Exercise —
For the entries that follow, restate word for word the line containing "Lemma gmtime_fields t", the line containing "linked 0 0 (es ++ [a; b]) →", and every line that lies between them.

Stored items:
(** No separator that starts with a backtick is found in a text
    without backticks. *)
Lemma split_go_plain (sep' cur x rest : string) :
  no_backtick x = true ->
  split_go (String "`" sep') 0 cur (x +:+ rest)
  = split_go (String "`" sep') 0 (cur +:+ x) rest.
Proof.
  revert cur. induction x as [|a x IH]; intros cur; push_append;
    cbn [no_backtick split_go].
  - by rewrite append_empty_r.
  - intros [Ha%negb_true_iff Hx]%andb_prop.
    rewrite prefix_backtick, IH by done. by rewrite append_assoc.
Qed.

Lemma split_go_head (sep cur s : string) :
  exists y, head (split_go sep 0 cur s) = Some (cur +:+ y).
Proof.
  revert cur. induction s as [|a s IH]; intros cur; cbn [split_go].
  - exists EmptyString. by rewrite append_empty_r.
  - destruct (String.prefix sep (String a s)).
    + exists EmptyString. by rewrite append_empty_r.
    + destruct (IH (cur +:+ String a EmptyString)) as [y ->].
      exists (String a y). by rewrite append_assoc.
Qed.

Lemma str_contains_app (sep pre rest : string) :
  str_contains sep (pre +:+ sep +:+ rest) = true.
Proof.
  induction pre as [|a pre IH]; push_append; cbn [str_contains].
  - assert (String.prefix sep (sep +:+ rest) = true) as E.
    { clear. induction sep as [|c sep IH]; [by destruct rest|].
      push_append. by rewrite prefix_cons, Ascii.eqb_refl. }
    push_append. destruct (sep +:+ rest); cbn [str_contains]; by rewrite E.
  - rewrite IH. apply orb_true_r.
Qed.
(* ===== verification/Calendar.v ===== *)
(** * Calendar: the C library's broken-down time

    [gmtime] and [mktime] over the proleptic Gregorian calendar, as the C
    library computes them, for [foxTSDB.c]. [mktime] interprets its argument in
    the local time zone: the zone is a constant offset [gmtoff] in seconds
    east of UTC. *)

From S2P Require Import Prelude.

Record tm := Tm {
  tm_sec : Z; tm_min : Z; tm_hour : Z; tm_mday : Z; tm_mon : Z; tm_year : Z;
}.

(** Day number (0 is 1970-01-01) of day [d] of month [m] (1..12) of year [y];
    years are counted from March so that the leap day is the last one. *)
Definition days_from_civil (y m d : Z) : Z :=
  let y' := if m <=? 2 then y - 1 else y in
  let era := y' / 400 in
  let yoe := y' mod 400 in
  let mp := (m + 9) mod 12 in
  let doy := (153 * mp + 2) / 5 + d - 1 in
  let doe := yoe * 365 + yoe / 4 - yoe / 100 + doy in
  era * 146097 + doe - 719468.

(** Year, month and day of a day number. *)
Definition civil_from_days (n : Z) : Z * Z * Z :=
  let z := n + 719468 in
  let era := z / 146097 in
  let doe := z mod 146097 in
  let yoe := (doe - doe / 1460 + doe / 36524 - doe / 146096) / 365 in
  let doy := doe - (365 * yoe + yoe / 4 - yoe / 100) in
  let mp := (5 * doy + 2) / 153 in
  let d := doy - (153 * mp + 2) / 5 + 1 in
  let m := if mp <? 10 then mp + 3 else mp - 9 in
  let y := yoe + era * 400 in
  (if m <=? 2 then y + 1 else y, m, d).

Definition gmtime (t : Z) : tm :=
  let '(y, m, d) := civil_from_days (t / 86400) in
  let r := t mod 86400 in
  Tm (r mod 60) (r / 60 mod 60) (r / 3600) d (m - 1) (y - 1900).

(** Seconds since the Epoch of a broken-down UTC time; a field out of its
    range carries over, as [mktime] normalises it. *)
Definition timegm (p : tm) : Z :=
  let y := tm_year p + 1900 + tm_mon p / 12 in
  let m := tm_mon p mod 12 + 1 in
  (days_from_civil y m 1 + tm_mday p - 1) * 86400
  + tm_hour p * 3600 + tm_min p * 60 + tm_sec p.

Definition mktime (gmtoff : Z) (p : tm) : Z := timegm p - gmtoff.

(** ** Round trip *)

Lemma yoe_bounds doe :
  0 ≤ doe < 146097 →
  let yoe := (doe - doe / 1460 + doe / 36524 - doe / 146096) / 365 in
  0 ≤ yoe < 400 ∧ 0 ≤ doe - (365 * yoe + yoe / 4 - yoe / 100) ≤ 365.
Proof. intros H yoe. subst yoe. Z.div_mod_to_equations. lia. Qed.

Lemma mp_bounds doy :
  0 ≤ doy ≤ 365 →
  let mp := (5 * doy + 2) / 153 in
  0 ≤ mp ≤ 11 ∧ 1 ≤ doy - (153 * mp + 2) / 5 + 1 ≤ 31.
Proof. intros H mp. subst mp. Z.div_mod_to_equations. lia. Qed.

(** The month is in 1..12, the day in 1..31, and the conversion inverts. *)
Lemma civil_from_days_spec n :
  let '(y, m, d) := civil_from_days n in
  1 ≤ m ≤ 12 ∧ 1 ≤ d ≤ 31 ∧ days_from_civil y m d = n.
Proof.
  unfold civil_from_days.
  pose proof (Z.mod_pos_bound (n + 719468) 146097 ltac:(lia)) as Hdoe.
  pose proof (Z.div_mod (n + 719468) 146097 ltac:(lia)) as Hn.
  set (doe := (n + 719468) mod 146097) in *. set (era := (n + 719468) / 146097) in *.
  destruct (yoe_bounds doe Hdoe) as [Hyoe Hdoy].
  set (yoe := (doe - doe / 1460 + doe / 36524 - doe / 146096) / 365) in *.
  set (doy := doe - (365 * yoe + yoe / 4 - yoe / 100)) in *.
  destruct (mp_bounds doy Hdoy) as [Hmp Hd].
  set (mp := (5 * doy + 2) / 153) in *.
  assert (((if mp <? 10 then mp + 3 else mp - 9) + 9) mod 12 = mp) as Hmonth.
  { destruct (Z.ltb_spec mp 10).
    - replace (mp + 3 + 9) with (mp + 1 * 12) by lia.
      rewrite Z_mod_plus by lia. apply Z.mod_small; lia.
    - replace (mp - 9 + 9) with mp by lia. apply Z.mod_small; lia. }
  assert (∀ c : bool, (if c then (if c then yoe + era * 400 + 1 else yoe + era * 400) - 1
                       else if c then yoe + era * 400 + 1 else yoe + era * 400)
                      = yoe + era * 400) as Hy by (intros []; lia).
  split; [destruct (Z.ltb_spec mp 10); lia|]. split; [done|].
  unfold days_from_civil. rewrite Hy, Hmonth.
  rewrite Z_div_plus, Z_mod_plus by lia.
  rewrite (Z.div_small yoe), (Z.mod_small yoe) by lia. lia.
Qed.

Lemma days_from_civil_day y m d : days_from_civil y m d = days_from_civil y m 1 + d - 1.
Proof. unfold days_from_civil. lia. Qed.

Lemma gmtime_fields t :
  let p := gmtime t in
  0 ≤ tm_sec p < 60 ∧ 0 ≤ tm_min p < 60 ∧ 0 ≤ tm_hour p < 24
  ∧ 1 ≤ tm_mday p ≤ 31 ∧ 0 ≤ tm_mon p < 12.
Proof.
  unfold gmtime. pose proof (civil_from_days_spec (t / 86400)) as Hc.
  destruct (civil_from_days (t / 86400)) as [[y m] d]. simpl.
  destruct Hc as (Hm & Hd & _). Z.div_mod_to_equations. lia.
Qed.

Lemma timegm_gmtime t : timegm (gmtime t) = t.
Proof.
  unfold gmtime, timegm. pose proof (civil_from_days_spec (t / 86400)) as Hc.
  destruct (civil_from_days (t / 86400)) as [[y m] d].
  simpl tm_sec; simpl tm_min; simpl tm_hour; simpl tm_mday; simpl tm_mon; simpl tm_year.
  destruct Hc as (Hm & _ & Hdays). rewrite days_from_civil_day in Hdays.
  rewrite (Z.div_small (m - 1)), (Z.mod_small (m - 1)) by lia.
  replace (y - 1900 + 1900 + 0) with y by lia. replace (m - 1 + 1) with m by lia.
  replace (days_from_civil y m 1 + d - 1) with (t / 86400) by lia.
  clear. Z.div_mod_to_equations. lia.
Qed.
(** Reopening a day forgets the last record: the manager's last position
    becomes the offset of the record before it, so the next record written
    links past the last one and a backward walk skips it. *)
Theorem fox_setup_write_loses_link E fuel es a b w pman p now :
  linked 0 0 (es ++ [a; b]) →
  (length (es ++ [a; b]) < fuel)%nat → w_sched w = [] → 0 ≤ w_next w →
  w_files w !! pack_fname p = Some (layout 0 (es ++ [a; b])) → log_ok (es ++ [a; b]) →
  ∃ w' pman', fox_setup_write E fuel pman p now w = Some ((0, pman'), w')
    ∧ pm_last_pos pman' = log_size es
    ∧ end_link 0 0 (es ++ [a; b]) = log_size (es ++ [a])
    ∧ pm_last_pos pman' < end_link 0 0 (es ++ [a; b]).
Proof.
  intros Hl Hfuel Hs Hfd Hfile Hlog.
  destruct (fox_setup_write_log E (es ++ [a; b]) fuel w pman p now) as (w' & Hw & Hop & Hf);
    [done..|by rewrite Hfile|done|].
  rewrite (snoc_middle es a [b]) in *. rewrite linked_app in Hl.
  destruct Hl as [_ [Hb _]]. rewrite end_link_snoc, Z.add_0_l in *.
  eexists w', _. split; [exact Hw|]. simpl pm_last_pos.
  unfold last_prev. rewrite last_snoc, Hb, log_size_app. simpl.
  pose proof (en_size_pos a). unfold HEAD_SIZE in *. lia.
Qed.

(** ** Failing calls *)

(** C39: when the lock cannot be taken the write reports [-EACCES] and nothing
    changes; but when writing the head or the data fails, the call reports 0
    (the result of the unlock), the manager does not move, and a failed data
    write leaves in the file a head without its data. *)
Theorem fox_write_data_errors E w pman es us data :
  writer_ok w pman es →
  let head := FoxHead (u32 (pm_last_pos pman)) (u32 (pm_pos pman + HEAD_SIZE + zlen data))
                us FOX_MAGIC 0 in
  fox_write_data E pman us data (set_sched [Fail] w) = Some ((- EACCES, pman), w)
  ∧ fox_write_data E pman us data (set_sched [Good; Fail] w) = Some ((0, pman), w)
  ∧ ∃ w', fox_write_data E pman us data (set_sched [Good; Good; Fail] w) = Some ((0, pman), w')
      ∧ w_files w' !! pman_fname pman = Some (layout 0 es ++ encode_head (e_pad E) head).
Proof.
  intros [[Hs [off Ho] Hf Hnx] _ _ _ _ _] head.
  pose proof (set_sched_nil w Hs) as Hnil. unfold fox_write_data. split_and!.
  - st_step (fail_lockf w [] (pm_fd pman)). zif. by rewrite Hnil.
  - st_step (good_lockf w [Fail] _ _ Ho). zif.
    st_step (fail_write w [] (pm_fd pman) (encode_head (e_pad E) head)). zif.
    rewrite Hnil. by st_step (opened_lockf w _ _ _ _ (Build_opened w _ _ _ _ Hs (ex_intro _ _ Ho) Hf Hnx)).
  - destruct (good_write w [Fail] _ _ Ho (layout 0 es) (encode_head (e_pad E) head) Hf eq_refl)
      as (w1 & Hw & Hf1 & [o1 Ho1] & Hs1). rewrite zlen_encode_head in Hw.
    st_step (good_lockf w [Good; Fail] _ _ Ho). zif. st_step Hw. unfold HEAD_SIZE at 1. zif.
    st_step (fail_write w1 [] (pm_fd pman) data). zif.
    rewrite set_sched_nil by congruence.
    assert (sys_lockf (pm_fd pman) w1 = (0, w1)) as Hu.
    { unfold sys_lockf. rewrite pop_good by congruence. by rewrite Ho1. }
    st_step Hu. eexists; split; [done|]. rewrite Hf1. apply lookup_insert_eq.
Qed.

(** ** Damaged files *)

(** A head whose [next] is its own offset makes the check of
    [fox_setup_write] follow it forever: no number of iterations finishes. *)
Theorem fox_check_head_diverges E w fd name ap pad p t f rest pman :
  opened w fd name ap (encode_head pad (FoxHead p 0 t FOX_MAGIC f) ++ rest) →
  head_ok (FoxHead p 0 t FOX_MAGIC f) →
  ∀ fuel, fox_check_head E fuel fd pman w = None.
Proof.
  intros Hop Hok fuel. unfold fox_check_head.
  generalize (FoxHead 0 (next (e_junk E)) (t_us (e_junk E)) (magic (e_junk E)) (flag (e_junk E))).
  revert w Hop. induction fuel as [|fuel IH]; intros w Hop ph; [done|].
  simpl fox_check_head_loop.
  destruct (opened_lseek _ _ _ _ _ Hop 0) as (w1 & Hs & Hop1 & Hoff & _); [lia|].
  destruct (fox_read_head_at _ _ _ _ _ 0 ph pad (FoxHead p 0 t FOX_MAGIC f) Hop1)
    as (w2 & Hr & Hop2 & _); [done| |done|done|].
  { simpl. rewrite drop_0. apply take_app_exact. by rewrite length_encode_head. }
  st_step Hs. zif. st_step Hr. unfold HEAD_SIZE. zif. by apply IH.
Qed.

Task result —
Lemma gmtime_fields t :
  let p := gmtime t in
  0 ≤ tm_sec p < 60 ∧ 0 ≤ tm_min p < 60 ∧ 0 ≤ tm_hour p < 24
  ∧ 1 ≤ tm_mday p ≤ 31 ∧ 0 ≤ tm_mon p < 12.
Proof.
  unfold gmtime. pose proof (civil_from_days_spec (t / 86400)) as Hc.
  destruct (civil_from_days (t / 86400)) as [[y m] d]. simpl.
  destruct Hc as (Hm & Hd & _). Z.div_mod_to_equations. lia.
Qed.

Lemma timegm_gmtime t : timegm (gmtime t) = t.
Proof.
  unfold gmtime, timegm. pose proof (civil_from_days_spec (t / 86400)) as Hc.
  destruct (civil_from_days (t / 86400)) as [[y m] d].
  simpl tm_sec; simpl tm_min; simpl tm_hour; simpl tm_mday; simpl tm_mon; simpl tm_year.
  destruct Hc as (Hm & _ & Hdays). rewrite days_from_civil_day in Hdays.
  rewrite (Z.div_small (m - 1)), (Z.mod_small (m - 1)) by lia.
  replace (y - 1900 + 1900 + 0) with y by lia. replace (m - 1 + 1) with m by lia.
  replace (days_from_civil y m 1 + d - 1) with (t / 86400) by lia.
  clear. Z.div_mod_to_equations. lia.
Qed.
(** Reopening a day forgets the last record: the manager's last position
    becomes the offset of the record before it, so the next record written
    links past the last one and a backward walk skips it. *)
Theorem fox_setup_write_loses_link E fuel es a b w pman p now :
  linked 0 0 (es ++ [a; b]) →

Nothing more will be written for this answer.